TransWikia.com

Is it better to have one model with more categories or less with two for multi-label classification?

Data Science Asked by Nouf on May 12, 2021

For classifying text into three classes question, complain and complements
where each sample can have multi-labels (question and complains, question and complements):

  • is it better to have one model for all three targets?
  • or two models, the first for (question or not) and the second one for (complains, complements or else)?

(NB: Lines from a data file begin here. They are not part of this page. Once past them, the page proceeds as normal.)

(* ===== verification/PktbufCursor.v ===== *)
(** * Packet buffers: the cursor

    A packet's cursor is a block and an offset in it.  This file shows that the
    cursor operations are those of a flat array of bytes with a position: the
    block structure is not observable. *)
From S2P Require Import Prelude Errors PacketIO Nettool Pktbuf PktbufOps.

(** ** Where the cursor is *)

Definition cursor_ok (v : Pktbuf) : Prop :=
  ∃ l1 l2, pktblk_list v = l1 ++ l2 ∧
  match l2 with
  | [] => cur_blk v = None ∧ pos v = zlen (content_of l1)
  | k :: _ => cur_blk v = Some (blk_id k) ∧
      blk_data k ≤ blk_offset v < blk_data k + blk_size k ∧
      pos v = zlen (content_of l1) + (blk_offset v - blk_data k)
  end.

Record chain_ok (v : Pktbuf) : Prop := {
  chain_blks : Forall blk_ok (pktblk_list v);
  chain_ids : NoDup (blk_ids v)
}.

Lemma buf_chain n v : buf_ok n v → chain_ok v.
Proof. by intros []. Qed.

Lemma find_blk_at v l1 k l2 :
  chain_ok v → pktblk_list v = l1 ++ k :: l2 → find_blk (blk_id k) v = Some k.
Proof.
  intros [_ Hnd] El. unfold find_blk, blk_ids in *. rewrite El in *.
  clear El. induction l1 as [|k1 l1 IH]; cbn.
  - by rewrite decide_True.
  - cbn in Hnd. apply NoDup_cons in Hnd as [Hn Hnd].
    rewrite decide_False.
    + specialize (IH Hnd). destruct (list_find _ (l1 ++ k :: l2)) as [[i k']|] eqn:E; [|done].
      cbn in *. exact IH.
    + intros He. apply Hn. rewrite He, map_app. cbn. set_solver.
Qed.

Lemma blk_after_at l1 k l2 :
  NoDup (map blk_id (l1 ++ k :: l2)) → blk_after (blk_id k) (l1 ++ k :: l2) = head l2.
Proof.
  induction l1 as [|k1 l1 IH]; cbn; intros Hnd.
  - by rewrite Z.eqb_refl.
  - apply NoDup_cons in Hnd as [Hn Hnd]. destruct (Z.eqb_spec (blk_id k1) (blk_id k)) as [He|].
    + exfalso. apply Hn. rewrite He, map_app. cbn. set_solver.
    + by apply IH.
Qed.

Lemma map_update_at (f : Pktblk → Pktblk) l1 k l2 :
  NoDup (map blk_id (l1 ++ k :: l2)) →
  map (λ k', if blk_id k' =? blk_id k then f k' else k') (l1 ++ k :: l2) = l1 ++ f k :: l2.
Proof.
  intros Hnd. rewrite map_app in *. cbn in *. rewrite Z.eqb_refl.
  apply NoDup_app in Hnd as (_ & Hd & [Hk _]%NoDup_cons).
  assert (∀ l, blk_id k ∉ map blk_id l →
    map (λ k', if blk_id k' =? blk_id k then f k' else k') l = l) as Hid.
  { clear. induction l as [|k1 l IH]; [done|]. cbn. intros Hn.
    destruct (Z.eqb_spec (blk_id k1) (blk_id k)) as [He|]; [set_solver|].
    rewrite IH by set_solver. done. }
  rewrite !Hid; [done|done|]. intros Hin. apply (Hd _ Hin). set_solver.
Qed.
(* ===== verification/TcpBuf.v ===== *)
(** * TCP stream buffers: [net/tcp_buf.c], [net/tcp_buf.h]

    A ring of bytes.  Its operations are those of a queue of bounded length, and
    the transfers to and from packets go through the packet interface. *)
From S2P Require Import Prelude Errors PacketIO Nettool Pktbuf PktbufOps PktbufCursor PktbufSpec.

Record Tcp_buf := mk_tbuf {
  tb_count : Z;
  tb_in : Z;
  tb_out : Z;
  tb_size : Z;
  tb_data : bytes
}.

Definition tcp_buf_init (data : bytes) (size : Z) : Tcp_buf := mk_tbuf 0 0 0 size data.

Definition tcp_buf_size (b : Tcp_buf) : Z := tb_size b.
Definition tcp_buf_cnt (b : Tcp_buf) : Z := tb_count b.

Definition tcp_buf_free_cnt {S} (b : Tcp_buf) : M S Z :=
  assert_ (tb_count b <=? tb_size b);; mret (tb_size b - tb_count b).

(** [buffer] is the caller's memory from the pointer it passes on. *)
Definition tcp_buf_write_send (buffer : bytes) (len : Z) : M Tcp_buf unit :=
  loop (S (Z.to_nat len)) (λ '(buffer, len),
    if len <=? 0 then mret (inr tt) else
    x ← of_option (head buffer);
    b ← gets id;
    data ← of_option (zset (tb_data b) (tb_in b) x);
    let in_ := u64 (tb_in b + 1) in
    modify (λ _, mk_tbuf (u64 (tb_count b + 1)) (if tb_size b <=? in_ then 0 else in_)
                   (tb_out b) (tb_size b) data);;
    mret (inl (tail buffer, len - 1))) (buffer, len).

Definition tcp_buf_remove (cnt : Z) : M Tcp_buf Z :=
  b ← gets id;
  let cnt := if tb_count b <? cnt then tb_count b else cnt in
  let out := u64 (tb_out b + cnt) in
  modify (λ _, mk_tbuf (u64 (tb_count b - cnt)) (tb_in b)
    (if tb_size b <=? out then u64 (out - tb_size b) else out) (tb_size b) (tb_data b));;
  mret cnt.

(** The bytes stored to the caller's buffer are returned. *)
Definition tcp_buf_read_rcv (size : Z) : M Tcp_buf (Z * bytes) :=
  b ← gets id;
  let total := if tb_count b <? size then tb_count b else size in
  buf ← loop (S (Z.to_nat total)) (λ '(curr_size, buf),
    if total <=? curr_size then mret (inr buf) else
    b ← gets id;
    x ← of_option (zlookup (tb_data b) (tb_out b));
    let out := u64 (tb_out b + 1) in
    modify (λ _, mk_tbuf (u64 (tb_count b - 1)) (tb_in b)
      (if tb_size b <=? out then 0 else out) (tb_size b) (tb_data b));;
    mret (inl (curr_size + 1, buf ++ [x]))) (0, []);
  mret (total, buf).

Section transfer.
Context {W : Type} `{P : !PacketIO W}.

Definition tbuf_of (s : Tcp_buf * W) : Tcp_buf := fst s.
Definition set_tbuf (b : Tcp_buf) (s : Tcp_buf * W) : Tcp_buf * W := (b, snd s).
Definition on_packet {A} (m : M W A) : M (Tcp_buf * W) A :=
  zoom snd (λ w s, (fst s, w)) m.

Definition tcp_buf_read_send (offset count : Z) : M (Tcp_buf * W) unit :=
  b ← gets tbuf_of;
  let free_for_us := u64 (tb_count b - offset) in
  let count := if free_for_us <? count then free_for_us else count in
  let start := u64 (tb_out b + offset) in
  let start := if tb_size b <=? start then u64 (start - tb_size b) else start in
  loop (S (Z.to_nat count)) (λ '(start, count),
    if count <=? 0 then mret (inr tt) else
    let end_ := u64 (start + count) in
    let end_ := if tb_size b <=? end_ then tb_size b else end_ in
    let copy_size := u64 (end_ - start) in
    d ← of_option (mem_read (tb_data b) start copy_size);
    r ← on_packet (pkt_write d);
    assert_ (0 <=? r);;
    let start := u64 (start + copy_size) in
    mret (inl (if tb_size b <=? start then u64 (start - tb_size b) else start,
               u64 (count - copy_size)))) (start, count).

Definition tcp_buf_write_rcv (offset total : Z) : M (Tcp_buf * W) Z :=
  b ← gets tbuf_of;
  let start := u64 (tb_in b + offset) in
  let start := if tb_size b <=? start then u64 (start - tb_size b) else start in
  f ← tcp_buf_free_cnt b;
  let free_size := u64 (f - offset) in
  let total := if free_size <? total then free_size else total in
  start ← loop (S (Z.to_nat total)) (λ '(start, size),
    if size <=? 0 then mret (inr start) else
    b ← gets tbuf_of;
    let free_to_end := u64 (tb_size b - start) in
    let curr_copy := if free_to_end <? size then free_to_end else size in
    '(_, d) ← on_packet (pkt_read curr_copy);
    data ← of_option (mem_write (tb_data b) start d);
    modify (set_tbuf (mk_tbuf (u64 (tb_count b + curr_copy)) (tb_in b) (tb_out b) (tb_size b) data));;
    let start := u64 (start + curr_copy) in
    mret (inl (if tb_size b <=? start then u64 (start - tb_size b) else start,
               u64 (size - curr_copy)))) (start, total);
  b ← gets tbuf_of;
  modify (set_tbuf (mk_tbuf (tb_count b) start (tb_out b) (tb_size b) (tb_data b)));;
  mret total.
End transfer.
Lemma buddy_init_memmap_spec_witness :
  ∃ s', buddy_init_memmap 4 50 fresh_machine = Ok (tt, s') ∧ binv s' ∧
    zone_range s' 0 4 50 ∧ (∀ i, free_page s' i ↔ free_page fresh_machine i ∨ 4 ≤ i < 4 + 50) ∧
    total_free s' = total_free fresh_machine + 50.
Proof.
  apply (buddy_init_memmap_spec fresh_machine 4 50);
    [apply fresh_machine_ok|lia|lia|done|done|].
  intros i Hi. exists (mk_page 7 1 3 0). rewrite raw_lookup, decide_True by lia. done.
Defined.

Definition state_of {A} (d : bstate) (r : outcome (A * bstate)) : bstate :=
  match r with Ok (_, s) => s | _ => d end.

Definition machine : bstate :=
  Eval vm_compute in state_of fresh_machine (buddy_init_memmap 4 50 fresh_machine).

Lemma machine_ok : binv machine ∧ total_free machine = 50.
Proof.
  assert (wp (buddy_init_memmap 4 50) fresh_machine (λ _ s, binv s ∧ total_free s = 50)) as H.
  { eapply wp_memmap; [apply fresh_machine_ok|lia|lia|done|done| |].
    - intros i Hi. exists (mk_page 7 1 3 0). rewrite raw_lookup, decide_True by lia. done.
    - intros s' Hb _ _ _ Ht. split; [done|]. rewrite Ht. done. }
  apply wp_unit in H as (s' & E & H).
  assert (machine = s') as ->; [|done].
  change machine with (state_of fresh_machine (Ok (tt, machine))).
  replace (Ok (tt, machine)) with (buddy_init_memmap 4 50 fresh_machine) by (by vm_compute).
  by rewrite E.
Qed.

Definition machine2 : bstate := Eval vm_compute in state_of machine (buddy_alloc_pages 6 machine).

Lemma buddy_alloc_run : buddy_alloc_pages 6 machine = Ok (Some 36, machine2).
Proof. by vm_compute. Qed.

Lemma buddy_alloc_spec_witness :
  ∃ r s', buddy_alloc_pages 6 machine = Ok (r, s') ∧ binv s' ∧
    match r with
    | Some page =>
        (∃ z, zone_range machine z page 6) ∧ (∀ i, page ≤ i < page + 6 → free_page machine i) ∧
        (∀ i, free_page s' i ↔ free_page machine i ∧ ¬ page ≤ i < page + 6) ∧
        total_free s' = total_free machine - 6
    | None => s' = machine ∧ ∀ o p, 6 ≤ 2 ^ o → ¬ blk machine o p
    end.
Proof. apply (buddy_alloc_spec machine 6); [apply machine_ok|unfold MAX_ORDER; lia]. Defined.

Lemma machine2_ok :
  binv machine2 ∧ (∃ z, zone_range machine2 z 36 6) ∧ ∀ i, 36 ≤ i < 36 + 6 → ¬ free_page machine2 i.
Proof.
  assert (wp (buddy_alloc_pages 6) machine (λ r s, r = Some 36 → binv s ∧
    (∃ z, zone_range s z 36 6) ∧ ∀ i, 36 ≤ i < 36 + 6 → ¬ free_page s i)) as H.
  { eapply wp_alloc_pages; [apply machine_ok|unfold MAX_ORDER; lia|done|].
    intros page z s' Hb Hg Hz _ Hfr _ [= ->]. split_and!; [done| |].
    - exists z. by eapply zone_range_ground.
    - intros i Hi [_ Hn]%Hfr. done. }
  unfold wp in H. rewrite buddy_alloc_run in H. by apply H.
Qed.

Lemma buddy_free_spec_witness :
  ∃ z s', zone_range machine2 z 36 6 ∧ buddy_free_pages 36 6 machine2 = Ok (tt, s') ∧ binv s' ∧
    (∀ i, free_page s' i ↔ free_page machine2 i ∨ 36 ≤ i < 36 + 6) ∧
    total_free s' = total_free machine2 + 6.
Proof.
  destruct machine2_ok as (Hb & (z & Hz) & Hno).
  destruct (buddy_free_spec machine2 z 36 6) as (s' & H); [done|unfold MAX_ORDER; lia|done|done|].
  exists z, s'. by split.
Defined.

Lemma buddy_alloc_free_roundtrip_witness :
  ∃ s2, buddy_free_pages 36 6 machine2 = Ok (tt, s2) ∧ binv s2 ∧
    (∀ i, free_page s2 i ↔ free_page machine i) ∧ total_free s2 = total_free machine.
Proof.
  apply (buddy_alloc_free_roundtrip machine 6 36 machine2);
    [apply machine_ok|unfold MAX_ORDER; lia|apply buddy_alloc_run].
Defined.

Lemma buddy_nr_free_pages_counts_witness :
  ∃ l, buddy_nr_free_pages machine = Ok (zlen l, machine) ∧ NoDup l ∧
    ∀ i, i ∈ l ↔ free_page machine i.
Proof. apply (buddy_nr_free_pages_counts machine), machine_ok. Defined.

Lemma buddy_alloc_too_large_witness : buddy_alloc_pages 1025 machine = Panic.
Proof. apply (buddy_alloc_too_large machine 1025). done. Defined.
(** ** Finding the connection of a segment *)

(** An exact match at once, else the last one bound to any local address. *)
Definition find_connected (local_ip local_port remote_ip remote_port : Z) : Net E (Z + Z) :=
  list_for_each tcp_list (λ match_tcp le,
    let s := le2socket le in
    sv ← get_sk s;
    if (sk_local_port sv =? local_port) && ipaddr_is_equal (sk_remote_ip sv) remote_ip
       && (sk_remote_port sv =? remote_port) then
      if ipaddr_is_equal (sk_local_ip sv) local_ip then t ← skop_info s; mret (inr t)
      else if ipaddr_is_any (sk_local_ip sv) then t ← skop_info s; mret (inl t)
      else mret (inl match_tcp)
    else mret (inl match_tcp)) 0.

Definition find_listening (local_ip local_port : Z) : Net E (Z + Z) :=
  list_for_each tcp_list (λ match_tcp le,
    let s := le2socket le in
    t ← skop_info s;
    v ← get_tcp t;
    sv ← get_sk s;
    if bool_decide (tcp_state v = TCP_STATE_LISTEN) && (sk_local_port sv =? local_port) then
      if ipaddr_is_equal (sk_local_ip sv) local_ip then mret (inr t)
      else if ipaddr_is_any (sk_local_ip sv) then mret (inl t)
      else mret (inl match_tcp)
    else mret (inl match_tcp)) 0.

Definition tcp_find (local_ip local_port remote_ip remote_port : Z) : Net E Z :=
  acquire_tcp_list;;
  r ← find_connected local_ip local_port remote_ip remote_port;
  match r with
  | inr t => release_tcp_list;; mret t
  | inl match_tcp =>
      if negb (match_tcp =? 0) then release_tcp_list;; mret match_tcp else
      r ← find_listening local_ip local_port;
      release_tcp_list;;
      mret (match r with inr t => t | inl m => m end)
  end.

(** ** Keepalive *)

Definition keepalive_start_timer (t : Z) : Net E unit :=
  v ← get_tcp t;
  if bool_decide (tcp_state v = TCP_STATE_ESTABLISHED) then
    upd_tcp t (on_conn (set_cn_keep_retry 0));;
    tmo ← of_outcome (signed 32 (cn_keep_idle (tcp_conn v) * 1000));
    tm ← on_env (timer_func_add tcp_keepalive_tmo_cb t (u64 tmo));
    upd_tcp t (put_keep_timer tm)
  else mret tt.

(** [if (keep_timer) del_func_timer(keep_timer); keep_timer = nullptr;] *)
Definition stop_keep_timer (t : Z) : Net E unit := kill_timer keep_timer put_keep_timer t.

Definition tcp_keepalive_tmo (t : Z) : Net E unit :=
  v ← get_tcp t;
  retry ← of_outcome (signed 32 (cn_keep_retry (tcp_conn v) + 1));
  upd_tcp t (on_conn (set_cn_keep_retry retry));;
  if retry <=? cn_keep_cnt (tcp_conn v) then
    tcp_send_keepalive t;;
    stop_keep_timer t;;
    tmo ← of_outcome (signed 32 (cn_keep_intvl (tcp_conn v) * 1000));
    tm ← on_env (timer_func_add tcp_keepalive_tmo_cb t (u64 tmo));
    upd_tcp t (put_keep_timer tm)
  else
    tcp_send_reset_for_tcp t;; tcp_abort t (- E_NET_CLOSE);; mret tt.

Definition tcp_keepalive_start (t : Z) (run : bool) : Net E unit :=
  v ← get_tcp t;
  (if fl_keep_enable (tcp_flags v) && negb run then stop_keep_timer t
   else if negb (fl_keep_enable (tcp_flags v)) && run then keepalive_start_timer t
   else mret tt);;
  upd_tcp t (on_flags (set_fl_keep_enable run)).

Definition tcp_keepalive_restart (t : Z) : Net E unit :=
  v ← get_tcp t;
  if fl_keep_enable (tcp_flags v) then
    stop_keep_timer t;; keepalive_start_timer t;; upd_tcp t (on_conn (set_cn_keep_retry 0))
  else mret tt.

(** ** Options *)

(** The options after a header: [fetch i] is the byte at offset [i] from the
    header's start.  Every round moves on, so 64 rounds cover the 40 bytes. *)
Definition tcp_read_options (t : Z) (h : Tcp_hdr) (fetch : Z → Net E Z) : Net E unit :=
  let opt_end := tcp_hdr_size h in
  if opt_end <=? SIZEOF_TCP_HDR then mret tt else
  loop 64 (λ opt_start,
    if opt_end <=? opt_start then mret (inr tt) else
    kind ← fetch opt_start;
    if kind =? TCP_OPT_MSS then
      len ← fetch (opt_start + 1);
      if len =? 4 then
        b0 ← fetch (opt_start + 2);
        b1 ← fetch (opt_start + 3);
        let mss := x_ntohs (b0 + 256 * b1) in
        v ← get_tcp t;
        (if mss <? tcp_mss v then upd_tcp t (set_tcp_mss mss) else mret tt);;
        mret (inl (opt_start + len))
      else mret (inl (opt_start + 1 + len))
    else if kind =? TCP_OPT_NOP then mret (inl (opt_start + 1))
    else if kind =? TCP_OPT_END then mret (inr tt)
    else mret (inl (opt_start + 1))) SIZEOF_TCP_HDR.

(** Reading past the header of a packet, and past the copy of it in a segment,
    whose following bytes are other members of the structure. *)
Definition fetch_packet (p : bptr) (i : Z) : Net E Z :=
  l ← on_pk (mem_load p i 1); of_option (head l).
Definition fetch_seg (i : Z) : Net E Z := undef.

(** ** The socket interface *)

Definition tcp_send (s : Z) (buf : bytes) (len : Z) : Net E (Z * Z) :=
  t ← skop_info s;
  v ← get_tcp t;
  match tcp_state v with
  | TCP_STATE_CLOSED | TCP_STATE_FIN_WAIT_1 | TCP_STATE_FIN_WAIT_2 | TCP_STATE_CLOSING
  | TCP_STATE_TIME_WAIT | TCP_STATE_LAST_ACK => mret (- E_NET_CLOSE, 0)
  | TCP_STATE_ESTABLISHED | TCP_STATE_CLOSE_WAIT =>
      size ← tcp_write_sndbuf t buf len;
      if size =? 0 then mret (NET_NEED_WAIT, 0)
      else tcp_out_event t TCP_OEVENT_SEND;; mret (NET_OK, size)
  | _ => mret (- E_NET_STATE, 0)
  end.

(** The result, [*result_len] and the bytes stored to the caller's buffer. *)
Definition tcp_recv (s : Z) (len : Z) : Net E (Z * Z * bytes) :=
  t ← skop_info s;
  v ← get_tcp t;
  let receive need_wait :=
    pre_win ← tcp_rcv_window t;
    '(cnt, d) ← on_rcv_buf t (tcp_buf_read_rcv len);
    if 0 <? cnt then
      win ← tcp_rcv_window t;
      (if (pre_win =? 0) && negb (win =? 0) then tcp_send_win_update t;; mret tt else mret tt);;
      mret (NET_OK, cnt, d)
    else mret (need_wait, 0, []) in
  match tcp_state v with
  | TCP_STATE_LAST_ACK | TCP_STATE_CLOSED => mret (- E_NET_CLOSE, 0, [])
  | TCP_STATE_CLOSE_WAIT | TCP_STATE_CLOSING => receive NET_OK_CLOSE_WAIT
  | TCP_STATE_FIN_WAIT_1 | TCP_STATE_FIN_WAIT_2 | TCP_STATE_ESTABLISHED => receive NET_NEED_WAIT
  | _ => mret (- E_NET_STATE, 0, [])
  end.

Definition tcp_setopt (s level optname : Z) (optval : bytes) (optlen : Z) : Net E Z :=
  ret ← sock_setopt s level optname optval optlen;
  if ret =? NET_OK then mret NET_OK else
  if (ret <? 0) && negb (ret =? - E_NET_NOT_SUPPORT) then mret ret else
  t ← skop_info s;
  let value := get_int optval 0 in
  let with_int (m : Net E unit) : Net E Z :=
    if negb (optlen =? SIZEOF_INT) then mret (- E_NET_PARAM) else m;; mret NET_OK in
  if level =? SOL_SOCKET then with_int (tcp_keepalive_start t (negb (value =? 0)))
  else if level =? SOL_TCP then
    if optname =? TCP_KEEPIDLE then
      with_int (upd_tcp t (on_conn (set_cn_keep_idle value));; tcp_keepalive_restart t)
    else if optname =? TCP_KEEPINTVL then
      with_int (upd_tcp t (on_conn (set_cn_keep_intvl value));; tcp_keepalive_restart t)
    else if optname =? TCP_KEEPCNT then
      with_int (upd_tcp t (on_conn (set_cn_keep_cnt value));; tcp_keepalive_restart t)
    else if optname =? TCP_NODELAY then
      with_int (upd_tcp t (on_flags (set_fl_nagle_dis_enble (Z.odd value))))
    else mret (- E_NET_PARAM)
  else mret (- E_NET_PARAM).

(** The walk compares the socket's own address, not [s]'s. *)
Definition tcp_bind (s : Z) (addr : Sockaddr_in) : Net E Z :=
  t ← skop_info s;
  v ← get_tcp t;
  if negb (bool_decide (tcp_state v = TCP_STATE_CLOSED)) then mret (- E_NET_STATE) else
  if x_ntohs (sin_port addr) =? NET_PORT_EMPTY then mret (- E_NET_PARAM) else
  sv ← get_sk s;
  if negb (sk_local_port sv =? NET_PORT_EMPTY) then mret (- E_NET_BIND) else
  let local_ip := s_addr addr in
  ok ← (if ipaddr_is_any local_ip then mret true else
          o ← on_env (rt_find local_ip);
          mret (match o with
                | None => false
                | Some rt => ipaddr_is_equal local_ip (rt_ipaddr rt)
                end));
  if negb ok then mret (- E_NET_PARAM) else
  let port := x_ntohs (sin_port addr) in
  acquire_tcp_list;;
  r ← list_for_each tcp_list (λ _ le,
    let s' := le2socket le in
    sv' ← get_sk s';
    if (s' =? s) || negb (sk_remote_port sv' =? NET_PORT_EMPTY) then mret (inl tt) else
    if ipaddr_is_equal (sk_local_ip sv) local_ip && (sk_local_port sv =? port)
    then t' ← skop_info s'; mret (inr t') else mret (inl tt)) tt;
  release_tcp_list;;
  match r with
  | inr t' => mret (- E_NET_BIND)
  | inl _ =>
      upd_sk s (set_sk_local_ip local_ip);;
      upd_sk s (set_sk_local_port (x_ntohs (sin_port addr)));;
      mret NET_OK
  end.

Definition tcp_listen (s backlog : Z) : Net E Z :=
  t ← skop_info s;
  if backlog <=? 0 then mret (- E_NET_PARAM) else
  v ← get_tcp t;
  if negb (bool_decide (tcp_state v = TCP_STATE_CLOSED)) then mret (- E_NET_STATE) else
  tcp_set_state t TCP_STATE_LISTEN;;
  upd_tcp t (on_conn (set_cn_backlog backlog));;
  mret NET_OK.

(** The result and, for [NET_OK], [*addr] and [*client]. *)
Definition tcp_accept (s : Z) : Net E (Z * option (Sockaddr_in * Z)) :=
  acquire_tcp_list;;
  r ← list_for_each tcp_list (λ _ le,
    let s' := le2socket le in
    t ← skop_info s';
    v ← get_tcp t;
    other ← (if s' =? s then mret true else
               p ← skop_info s;
               mret (negb (tcp_parent v =? p)
                     || negb (bool_decide (tcp_state v = TCP_STATE_ESTABLISHED))));
    if (other : bool) then mret (inl tt) else
    if fl_inactive (tcp_flags v) then
      sv ← get_sk s';
      upd_tcp t (on_flags (set_fl_inactive false));;
      mret (inr (mk_sockaddr AF_INET (x_htons (sk_remote_port sv)) (sk_remote_ip sv), s'))
    else mret (inl tt)) tt;
  release_tcp_list;;
  match r with
  | inr res => mret (NET_OK, Some res)
  | inl _ => mret (NET_NEED_WAIT, None)
  end.

Definition tcp_backlog_count (t : Z) : Net E Z :=
  acquire_tcp_list;;
  r ← list_for_each (A := Empty_set) tcp_list (λ count le,
    child ← skop_info (le2socket le);
    v ← get_tcp child;
    if (tcp_parent v =? t) && fl_inactive (tcp_flags v) then
      count ← of_outcome (signed 32 (count + 1)); mret (inl count)
    else mret (inl count)) 0;
  release_tcp_list;;
  match r with inl count => mret count | inr e => match (e : Empty_set) with end end.

Definition tcp_create_child (parent sg : Z) : Net E Z :=
  let parent_socket := info2sk parent in
  child_socket ← new_socket SOCKET_P_PAGE;
  assert_ (negb (child_socket =? 0));;
  pv ← get_sk parent_socket;
  upd_sk child_socket (set_sk_type (sk_type pv));;
  ret ← tcp_init child_socket (sk_family pv) (sk_protocol pv);
  child ← skop_info child_socket;
  if ret <? 0 then mret 0 else
  seg ← get_seg sg;
  let h := sg_hdr seg in
  upd_sk child_socket (set_sk_local_ip (sg_local_ip seg));;
  upd_sk child_socket (set_sk_remote_ip (sg_remote_ip seg));;
  upd_sk child_socket (set_sk_local_port (h_dport h));;
  upd_sk child_socket (set_sk_remote_port (h_sport h));;
  upd_tcp child (set_tcp_parent parent);;
  upd_tcp child (on_flags (set_fl_irs_valid true));;
  upd_tcp child (on_flags (set_fl_inactive true));;
  upd_tcp child (on_conn (set_cn_backlog 0));;
  tcp_init_connect child;;
  upd_tcp child (on_rcv (set_rc_iss (sg_seq seg)));;
  upd_tcp child (on_rcv (set_rc_nxt (u32 (sg_seq seg + 1))));;
  upd_tcp child (on_snd (set_sd_win (h_win h)));;
  upd_tcp child (on_snd (set_sd_wl1_seq (sg_seq seg)));;
  upd_tcp child (on_snd (set_sd_wl2_ack (h_ack h)));;
  tcp_read_options child h fetch_seg;;
  mret child.

Definition tcp_destory (s : Z) : Net E unit :=
  t ← skop_info s;
  tcp_kill_all_timers t;;
  v ← get_tcp t;
  if bool_decide (tcp_state v = TCP_STATE_TIME_WAIT) then mret tt else tcp_free t.

(** ** Reclaiming *)

Definition add_clean_tcp_list (t : Z) : Net E unit :=
  acquire_clean_list;;
  on_cells (list_add tcp_clean_list (socket_link (info2sk t)));;
  release_clean_list.

Definition do_clean_tcp_list : Net E unit :=
  acquire_clean_list;;
  fuel ← gets (λ w, size (n_cells w));
  loop (S fuel) (λ _,
    le ← on_cells (list_next tcp_clean_list);
    if decide (le = tcp_clean_list) then mret (inr tt) else
    let s := le2socket le in
    t ← skop_info s;
    sv ← get_sk s;
    v ← get_tcp t;
    assert_ (sk_opened sv && bool_decide (tcp_state v = TCP_STATE_FREE));;
    on_cells (list_del (socket_link s));;
    socket_close SOCKET_P_PAGE (sk_id sv);;
    mret (inl tt)) tt;;
  release_clean_list.
End tcp.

which approach is better when the data are labeled, unlabeled and unbalanced?

One Answer

Generally there are two main options for multi-label classifications:

  • A binary model for every class, in this case the labels are supposed to be independent of each other.
  • A joint model which learns all the classes together, so at training stage the class represents the three values for the labels, for instance:
    • class "NNN" means no label at all
    • class "NNY" means no for question, no for complain and yes for complements
    • class "NYN" means no for question, yes for complain and no for complements
    • ...
    • class "YYY" means yes for question, yes for complain and yes for complements

In theory there are $2^3$ possible classes for 3 labels, but in practice there might be less combinations in the data (as suggested in the question). If the labels depend on each other (for instance if it's unlikely to have a document which is both complain and complements), a joint model is more appropriate. However a joint model might need more instances to be trained properly, since it has more work to do than a binary model.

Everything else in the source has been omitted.